Criminal Sexual Conduct cases in Michigan often involve the Michigan Rape Shield law. "Rape Shield" is the unofficial name for the Michigan law that limits the rights of a person accused of Criminal Sexual Conduct (CSC) to introduce evidence of his or her accuser's past specific instances of sexual conduct in their defense.

Officially, this Michigan Rape Shield law is MCL 750.520j, Evidence of Victim's Sexual Conduct. By it's express language, the Rape Shield law applies to all prosecutions under Section 520 of the Michigan Penal Code, including:

Note that as a Michigan Criminal Sexual Conduct Attorney, we at Prain Law, PLLC strongly object to the Legislature's use of the word "victim" in the title - since even a Michigan Supreme Court Opinion notes that there is no "victim" in any case unless and until a conviction is obtained, and because the Rape Shield law deals with the admissibility of evidence at trial, before any verdict of guilty, or of course, NOT GUILTY of Criminal Sexual Conduct is ever rendered by a Jury. In our view, this is a very poor and manipulative word choice, and it is simply legally incorrect if the Supreme Court means anything.

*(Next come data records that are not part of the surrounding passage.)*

Lemma rangeIncludePkgs_true pkgPath includes excludes :
  rangeIncludePkgs pkgPath includes excludes = true <->
  (exists include, include ∈ includes /\ prefixOf include pkgPath)
  /\ rangeExcludePkgs pkgPath excludes = true.
Proof.
  induction includes as [|x rest IH]; simpl.
  - split; [done|]. intros [(i & Hi & _) _]. by apply elem_of_nil in Hi.
  - destruct (strings.HasPrefix pkgPath x) eqn:Hx; simpl.
    + split; [|by intros [_ ?]]. intros Hex. split; [|done].
      exists x. split; [left | by apply HasPrefix_prefixOf].
    + rewrite IH. split.
      * intros [(i & Hi & Hp) Hex]. split; [|done].
        exists i. split; [by right | done].
      * intros [(i & [->|Hi]%elem_of_cons & Hp) Hex].
        -- apply HasPrefix_prefixOf in Hp. congruence.
        -- split; [eauto | done].
Qed.

(** C3. A non-nil package is in scope if and only if some entry of the
    include list is a prefix of its path and no entry of the exclude
    list is (exclusion wins over inclusion).  With include list
    ["mod/a"] and exclude list ["mod/a/internal"], a package at
    "mod/a/pkg" is in scope and packages at "mod/a/internal/x" and
    "mod/b" are not. *)
Theorem IsPkgInScope_included_and_not_excluded :
  (forall c pkg,
      IsPkgInScope c (Some pkg) = true <->
      (exists include,
          include ∈ includePkgs c /\ prefixOf include (types.Path pkg))
      /\ ~ (exists exclude,
          exclude ∈ excludePkgs c /\ prefixOf exclude (types.Path pkg)))
  /\ (forall c name,
      let c' :=
        set_includePkgs ["mod/a"] (set_excludePkgs ["mod/a/internal"] c) in
      let pkg path := Some {| types.path := path; types.name := name |} in
      IsPkgInScope c' (pkg "mod/a/pkg") = true
      /\ IsPkgInScope c' (pkg "mod/a/internal/x") = false
      /\ IsPkgInScope c' (pkg "mod/b") = false).
Proof.
  split.
  - intros c pkg. unfold IsPkgInScope.
    by rewrite rangeIncludePkgs_true, rangeExcludePkgs_true.
  - intros c name. split; [|split]; reflexivity.
Qed.

(** C9. A nil package is never in scope, whatever the configuration,
    and the call returns (it does not fail). *)
Theorem IsPkgInScope_nil (c : Config) : IsPkgInScope c None = false.
Proof. reflexivity. Qed.

(** *** Scope of files *)

Section files.
Variable DocContains : ast.CommentGroup -> string -> bool.
(** Stripping ["f:"] off the label ["f:text"] leaves [text]. *)
Lemma replace_key (fileName text : string) :
  replace (fileName +:+ ":" +:+ text) (fileName +:+ ":") "" = text.
Proof.
  rewrite <- append_assoc.
  rewrite replace_unfold, startsWith_app, append_nil. apply slice_app.
Qed.

(** ** Ledgers *)

Lemma participants_with_scores (o : ScoreboardObjective) (l : list (string * Z)) :
  participants (with_scores o l) = map fst l.
Proof. reflexivity. Qed.

Lemma set_entry_new (l : list (string * Z)) (k : string) (v : Z) :
  ~ In k (map fst l) -> map fst (set_entry l k v) = (map fst l ++ [k])%list.
Proof.
  induction l as [|[p w] l IH]; intros Hk; [reflexivity|].
  simpl in *. destruct (String.eqb p k) eqn:E.
  - apply String.eqb_eq in E. tauto.
  - simpl. f_equal. apply IH. tauto.
Qed.

Lemma remove_participants (l : list (string * Z)) (i : string) :
  map fst (List.filter (fun e => negb (String.eqb (fst e) i)) l) =
  List.filter (fun p => negb (String.eqb p i)) (map fst l).
Proof.
  induction l as [|[p w] l IH]; [reflexivity|].
  simpl. destruct (String.eqb p i); simpl; now rewrite IH.
Qed.

Lemma find_snoc {A} (P : A -> bool) (l : list A) (k : A) :
  List.find P l = None ->
  List.find P (l ++ [k])%list = if P k then Some k else None.
Proof.
  induction l as [|x l IH]; simpl; [reflexivity|].
  destruct (P x); [discriminate|exact IH].
Qed.

Lemma find_app_some {A} (P : A -> bool) (l l' : list A) (x : A) :
  List.find P l = Some x -> List.find P (l ++ l')%list = Some x.
Proof.
  induction l as [|y l IH]; simpl; [discriminate|].
  now destruct (P y).
Qed.

Lemma find_none_iff {A} (P : A -> bool) (l : list A) :
  List.find P l = None <-> forall x, In x l -> P x = false.
Proof.
  split; [apply find_none|].
  induction l as [|x l IH]; intros Hl; [reflexivity|]. simpl.
  rewrite (Hl x) by now left. apply IH. intros y Hy. apply Hl. now right.
Qed.

(** The first match of a filter with one element is that element. *)
Lemma find_single {A} (P : A -> bool) (l : list A) (p : A) :
  List.filter P l = [p] -> List.find P l = Some p.
Proof.
  induction l as [|x l IH]; simpl; [discriminate|].
  destruct (P x); [now intros [= ->]|exact IH].
Qed.

(** ** Directory: what each method computes *)

Section DirectoryFacts.
Context {any : Type} `{Json any}.
Implicit Types (d : Directory.t) (o : ScoreboardObjective).
Implicit Types (f g : string) (c : any).

Lemma has_true f o : has f o = true <-> exists i, entry f o = Some i.
Proof.
  unfold has. rewrite bool_decide_eq_true.
  destruct (entry f o); split; try congruence; eauto.
  intros [i Hi]; discriminate.
Qed.

Lemma has_false f o : has f o = false <-> entry f o = None.
Proof.
  unfold has. rewrite bool_decide_eq_false.
  destruct (entry f o); split; try congruence; intros Hn.
  now destruct Hn.
Qed.

Lemma exists_run f o : Directory.exists_ f o = (Return (has f o), o).
Proof. reflexivity. Qed.

Lemma read_run f o :
  Directory.read f o =
  (match entry f o with
   | None => Throw (NotFound f)
   | Some i =>
       match JSON_parse (replace i (f +:+ ":") "") with
       | Some c => Return c
       | None => Throw (SyntaxError (replace i (f +:+ ":") ""))
       end
   end, o).
Proof.
  unfold Directory.read, Directory.exists_, Directory.getKeyData,
    Directory.getKeyIdentity, getParticipants.
  unfold_eff. unfold entry.
  destruct (List.find _ _) as [i|] eqn:E; simpl; rewrite ?E; [|reflexivity].
  now destruct (JSON_parse _).
Qed.

Lemma write_run d f c (allowOverwrite : bool) o :
  owned d ->
  Directory.write d f c allowOverwrite o =
  if has f o && negb allowOverwrite
  then (Return (Rejected (AlreadyExists f)), o)
  else (Return (Fulfilled tt),
        with_scores o (set_entry (scores o) (f +:+ ":" +:+ JSON_stringify c)
                                 (Z.of_nat (length (participants o))))).
Proof.
  intros Hd. unfold Directory.write, Directory.isOwner. unfold_eff.
  rewrite exists_run, Hd. now destruct (has f o && negb allowOverwrite).
Qed.

Lemma delete_run d f o :
  owned d ->
  Directory.delete d f o =
  match entry f o with
  | None => (Throw (NotFound f), o)
  | Some i =>
      (Return tt,
       with_scores o
         (List.filter (fun e => negb (String.eqb (fst e) i)) (scores o)))
  end.
Proof.
  intros Hd.
  unfold Directory.delete, Directory.isOwner, Directory.exists_,
    Directory.getKeyIdentity, getParticipants, removeParticipant.
  unfold_eff. unfold entry. rewrite Hd.
  destruct (List.find _ _) eqn:E; simpl; now rewrite ?E.
Qed.

End DirectoryFacts.

(** ** Directory: mutation by a non-owner *)

Section NotOwner.
Context {any : Type} `{Json any}.

(** C1 (as amended).  On a directory whose [localId] is not a
    substring of its [dbId], write, delete, rename and copy leave the
    ledger as it is, and none of them ends silently: delete, rename
    and copy throw, the file checks first (NotFound, AlreadyExists)
    and the ownership error of [isOwner] otherwise; write returns a
    promise rejected with AlreadyExists or with that ownership error. *)
Theorem not_owner_is_refused (d : Directory.t) (o : ScoreboardObjective)
    (f g : string) (c : any) (allowOverwrite : bool) :
  includes (Directory.dbId d) (Directory.localId d) = false ->
  Directory.write d f c allowOverwrite o =
    (Return (Rejected (if has f o && negb allowOverwrite
                       then AlreadyExists f else denied d)), o) /\
  Directory.delete d f o =
    (Throw (if has f o then denied d else NotFound f), o) /\
  Directory.rename d f g o =
    (Throw (if negb (has f o) then NotFound f
            else if has g o then AlreadyExists g else denied d), o) /\
  Directory.copy d f g o =
    (Throw (if negb (has f o) then NotFound f
            else if has g o then AlreadyExists g else denied d), o).
Proof.
  intros Hd.
  destruct (has f o) eqn:Ef, (has g o) eqn:Eg, allowOverwrite;
    unfold has, entry in Ef, Eg;
    unfold Directory.write, Directory.delete, Directory.rename,
      Directory.copy, Directory.isOwner, Directory.exists_,
      Directory.getKeyIdentity, getParticipants, denied;
    unfold_eff;
    do 3 (simpl; rewrite ?Ef, ?Eg, ?Hd); auto.
Qed.

End NotOwner.

(** C1, witness: the four calls on the directory [foreign]. *)
Lemma not_owner_is_refused_witness :
  let o := ledger "ACM:FS.OTHER_PACK.LOGS" [("a:true", 0%Z)] in
  Directory.write foreign "a" JFalse true o = (Return (Rejected (denied foreign)), o) /\
  Directory.delete foreign "a" o = (Throw (denied foreign), o) /\
  Directory.rename foreign "a" "b" o = (Throw (denied foreign), o) /\
  Directory.copy foreign "a" "b" o = (Throw (denied foreign), o).
Proof.
  exact (not_owner_is_refused foreign
           (ledger "ACM:FS.OTHER_PACK.LOGS" [("a:true", 0%Z)])
           "a" "b" JFalse true eq_refl).
Defined.

(** C1, counterexample: delete on a directory that is not owned does
    not return; it throws the ownership error. *)
Lemma not_owner_delete_throws :
  let o := ledger "ACM:FS.OTHER_PACK.LOGS" [("a:true", 0%Z)] in
  includes (Directory.dbId foreign) (Directory.localId foreign) = false /\
  Directory.delete foreign "a" o =
    (Throw (NotOwner "ACM:FS.OTHER_PACK.LOGS" "ME_PACK"), o) /\
  ~ exists r, Directory.delete foreign "a" o = (Return r, o).
Proof.
  repeat split. intros [r Hr]. discriminate Hr.
Qed.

In this article, we will not be discussing everything related to the Michigan Rape Shield law, MCL 750.520j. You may wish to check out our main page about MCL 750.520j for a more complete overview of the Michigan Rape Shield law, and also read about its exceptions and exemptions, which include judicially-created exceptions:

  • Introducing evidence of the alleged victim's prior false allegations of Sexual Assault (Rape Shield does not apply to these, but the procedure for admission is similar);
  • Introducing evidence of the alleged victim's age-inappropriate sexual knowledge; and
  • Introducing evidence of the alleged victim's bias or ulterior motive for making a false allegation (protected by the Defendant's right to Confrontation).

The real purpose of this article is to deal with how Rape Shield comes into play in a case where it is necessary for the accused Defendant to introduce evidence of the alleged victim's past sexual conduct to show the source of injury that is being attributed to him or her alleged Sexual Assault. Let's take a practical example...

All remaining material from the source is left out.